Description: Large Language Models (LLMs), specifically ChatGPT versions 3.5 and 4.0, are vulnerable to prompt engineering attacks that circumvent built-in content restrictions. Attackers can craft malicious prompts, categorized into "pretending," "attention shifting," and "privilege escalation" techniques, to elicit responses containing prohibited content (e.g., instructions for illegal activities, generation of harmful content). The vulnerability stems from the LLM's inability to reliably distinguish between legitimate requests within a contrived context and malicious attempts to bypass safety measures.

Examples: See https://sites.google.com/view/llm-jailbreak-study for a dataset of 78 real-world examples. Examples include embedding prohibited requests within role-playing scenarios ("pretending") or framing them as parts of a larger task ("attention shifting"). "Privilege escalation" examples attempt to directly override safety restrictions by simulating developer modes or similar privileges. Specific examples are detailed in the linked study.

Impact: An attacker can exploit this vulnerability to obtain responses containing prohibited instructions or information, including but not limited to: instructions for illegal activities, generation of malicious content, personal information leaks, harmful advice, and circumventing safety features of the model. This poses significant security and ethical risks.

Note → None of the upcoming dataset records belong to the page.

Lemma field_length (a b : nat) (line : string) :
  (String.length (trim (substring a b line)) ≤ b - a)%nat.
Proof.
  pose proof (trim_length (substring a b line)).
  pose proof (substring_length a (b - a) line). unfold substring in *. lia.
Qed.

(** Every name of an inherited property is at least seven characters
    long. *)
Lemma inherited_long (k : string) :
  k ∈ Object_prototype_keys → (7 ≤ String.length k)%nat.
Proof.
  unfold Object_prototype_keys. intros H.
  repeat (apply elem_of_cons in H as [->|H]; [simpl; lia|]).
  by apply elem_of_nil in H.
Qed.

(** [content.split('\n')] against [lines.join('\n')] *)
Lemma split_go_no_newline (s : string) :
  Forall (λ line, ∀ n, String.get n line ≠ Some "010"%char)
         ((split_go s).1 :: (split_go s).2).
Proof.
  induction s as [|c s IH]; simpl.
  - repeat constructor. by intros [|n].
  - destruct (Ascii.eqb_spec c "010") as [->|Hne]; simpl.
    + constructor; [by intros [|n]|exact IH].
    + apply Forall_cons in IH as [Hl Hr]. constructor; [|exact Hr].
      intros [|n]; simpl; [congruence|apply Hl].
Qed.

Section Parsed.
Variable parseFloat : string → float.

Lemma scanLine_other (st : scan) (line : string) :
  is_record line = false → scanLine parseFloat st line = st.
Proof. unfold scanLine, is_record. by intros ->. Qed.

Lemma scanLine_record (st : scan) (line : string) :
  is_record line = true →
  ∃ a, atoms (scanLine parseFloat st line) = atoms st ++ [a] ∧ from_columns a.
Proof.
  unfold scanLine, is_record. intros ->. eexists. split; [reflexivity|].
  unfold from_columns. cbn [element name residue chain residue_index].
  split; [|split; [|split; [|split]]];
    try apply (field_length 12 16); try apply (field_length 17 20);
    try apply (field_length 21 22); try reflexivity.
  unfold or_else.
  pose proof (field_length 76 78 line).
  pose proof (field_length 12 14 line).
  pose proof (dropFirstDigit_length (trim (substring 12 14 line))).
  destruct (trim (substring 76 78 line)); simpl in *; lia.
Qed.

Lemma scanFrom_records (st : scan) (lines : list string) :
  scanFrom parseFloat st lines = scanFrom parseFloat st (List.filter is_record lines).
Proof.
  revert st. induction lines as [|line lines IH]; intros st; [reflexivity|].
  simpl. destruct (is_record line) eqn:E; simpl.
  - apply IH.
  - rewrite scanLine_other by exact E. apply IH.
Qed.
(** X12. A comment needs a published post: on any other status the route
    answers 400 "Cannot comment on unpublished blog" and writes nothing,
    and a text outside 1 to 1000 characters is turned down before the post
    is even looked up.  On a published post the text is stored trimmed:
    the comment becomes the last entry of the list, the count goes up by
    one and the reply carries the post as stored.  A text of white space
    only passes the check of the route and is then refused by the schema,
    as is any comment on a post that does not pass validation itself: the
    save throws and nothing is written. *)
Theorem comment_needs_published_post
    (clk : Clock) (a : Authorization) (uid : ObjectId) (u : User) (id : ObjectId)
    (text : string) (w : World) (b : Blog) :
  protect w a = inr (uid, u) ->
  blogs w !! id = Some b ->
  let out := BlogRoutes.comment clk a id text w in
  (isLength 1 (Some 1000%nat) text = false ->
   error_kind (fst out) = Some ValidationFailed /\ snd out = w)
  /\ (isLength 1 (Some 1000%nat) text = true ->
      status b <> published ->
      out = (Failure 400 "Cannot comment on unpublished blog", w))
  /\ (isLength 1 (Some 1000%nat) text = true ->
      status b = published ->
      trim text = EmptyString \/ validate b = false ->
      out = (Thrown "ValidationError", w))
  /\ (isLength 1 (Some 1000%nat) text = true ->
      status b = published ->
      trim text <> EmptyString ->
      validate b = true ->
      out = (Success 200 (Data_blog (Some (addComment uid text b))),
             set_blogs (<[id := addComment uid text b]> (blogs w)) w)
      /\ comments (addComment uid text b) = comments b ++ [mkComment uid (trim text) false]
      /\ commentsCount (addComment uid text b) = commentsCount b + 1).
Proof.
  intros Hp Hb out. subst out. rewrite comment_stores, Hp, Hb.
  split; [|split; [|split]].
  - intros ->. split; reflexivity.
  - intros -> Hst. by rewrite bool_decide_eq_false_2.
  - intros Hlen Hst Hbad. rewrite Hlen, bool_decide_eq_true_2 by done.
    rewrite validate_addComment, valid_trimmed_comment by done.
    destruct Hbad as [-> | ->]; [|reflexivity].
    cbn. rewrite andb_false_r. reflexivity.
  - intros Hlen Hst Htext Hv. rewrite Hlen, bool_decide_eq_true_2 by done.
    rewrite validate_addComment, valid_trimmed_comment, Hv by done.
    apply String.eqb_neq in Htext. rewrite Htext. cbn [negb andb].
    split; [reflexivity|]. split; [reflexivity|].
    unfold commentsCount. cbn. rewrite length_app. cbn. lia.
Qed.
(** C9: in the first iteration the estimate divides by the row count left
    after the offset was trimmed. With limit 2, offset 1 and one row in
    the first window, the sub-query returns one row, and the step goes
    from 3600 to 36000 (the growth for an empty probe) where dividing by
    the rows returned gives 3600 * ceil(2 / 1) = 7200. *)
Lemma first_window_estimate_after_trim :
  let original := demo_request 2 1 0 7200 in
  let R := demo_runner demo_sparse_table in
  let sub := TimeSplit_sub_request demo_env "timestamp" 2 (demo_vars 1)
               original in
  let out := time_split_body R
               (TimeSplit_prepare demo_env "timestamp" 0%nat 2) 2 0
               (demo_vars 1) (demo_world original) in
  len (data (run R 0%nat sub).2) = 1
  /\ calls out.2 = [(1%nat, sub)]
  /\ step <$> returned_vars out = Some (3600 * STEP_GROWTH)
  /\ 3600 * STEP_GROWTH <> 3600 * ceil_div (2 - 0) 1.
Proof. vm_compute. repeat split; try reflexivity. discriminate. Qed.
(** In that run both scores do go up, the food moves to a free cell and the
    ball is back at the centre. *)
Example scoring_examples :
  option_map (fun g => (MultiSnake.score1 g, MultiSnake.food g, length (MultiSnake.snake1 g)))
    (MultiSnake.of_js
       (MultiSnake.gameStateRef
          (MultiSnake.session_after
             (MultiSnake.stepGame MultiSnake.example_draws MultiSnake.food_ahead_example)
             MultiSnake.food_ahead_example)))
  = Some (1%Z, MultiSnake.mkCell 12 4, 4%nat)
  /\ option_map
       (fun g => (Qred (Pong.score1 g), Qred (Pong.x (Pong.ball g)),
                  Qred (Pong.y (Pong.ball g)), Qred (Pong.vx (Pong.ball g))))
       (Pong.of_js
          (Pong.gameStateRef
             (Pong.session_after (Pong.updateGame 0 0 Pong.ball_leaving_example))))
     = Some (1%Q, 400%Q, 280%Q, (-5)%Q).
Proof. split; vm_compute; reflexivity. Qed.




(** C9, as stated, fails in the chase game.  The host has eaten once; the
    session is ended.  Role and phase are cleared, and World State is not:
    the store still holds the body of four cells, the food and the score 1,
    with only its phase set to idle, and the score display still shows 1. *)
Lemma chase_end_session_keeps_world_state :
  let s := MultiSnake.session_after
             (MultiSnake.stepGame MultiSnake.example_draws MultiSnake.food_ahead_example)
             MultiSnake.food_ahead_example in
  let s' := MultiSnake.session_after (MultiSnake.dispatch MultiSnake.EndSession s) s in
  MultiSnake.roleRef s' = MultiSnake.NoRole
  /\ MultiSnake.gamePhaseRef s' = MultiSnake.Idle
  /\ option_map
       (fun g => (MultiSnake.snake1 g, MultiSnake.food g, MultiSnake.score1 g,
                  MultiSnake.phase g))
       (MultiSnake.of_js (MultiSnake.gameStateRef s'))
     = Some ([MultiSnake.mkCell 5 8; MultiSnake.mkCell 4 8; MultiSnake.mkCell 3 8;
              MultiSnake.mkCell 2 8],
             MultiSnake.mkCell 12 4, 1%Z, MultiSnake.Idle)
  /\ MultiSnake.gameStateRef s' <> MultiSnake.to_js MultiSnake.initial_state
  /\ MultiSnake.scores s' = (JS.num 1, JS.num 0).
Proof.
  vm_compute. repeat (split; [reflexivity|]). split; [discriminate|reflexivity].
Qed.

Affected Systems: ChatGPT versions 3.5 and 4.0. The vulnerability may exist in other LLMs employing similar safety mechanisms.

Mitigation Steps:

• Improve the LLM's ability to distinguish context from intent in prompts.
• Implement more robust content filtering mechanisms, possibly using multi-modal analysis.
• Develop enhanced detection models to identify malicious prompts based on their structure and intent.
• Regularly update safety mechanisms based on identified attack methods.
• Integrate AI-based countermeasures to mitigate jailbreak attempts.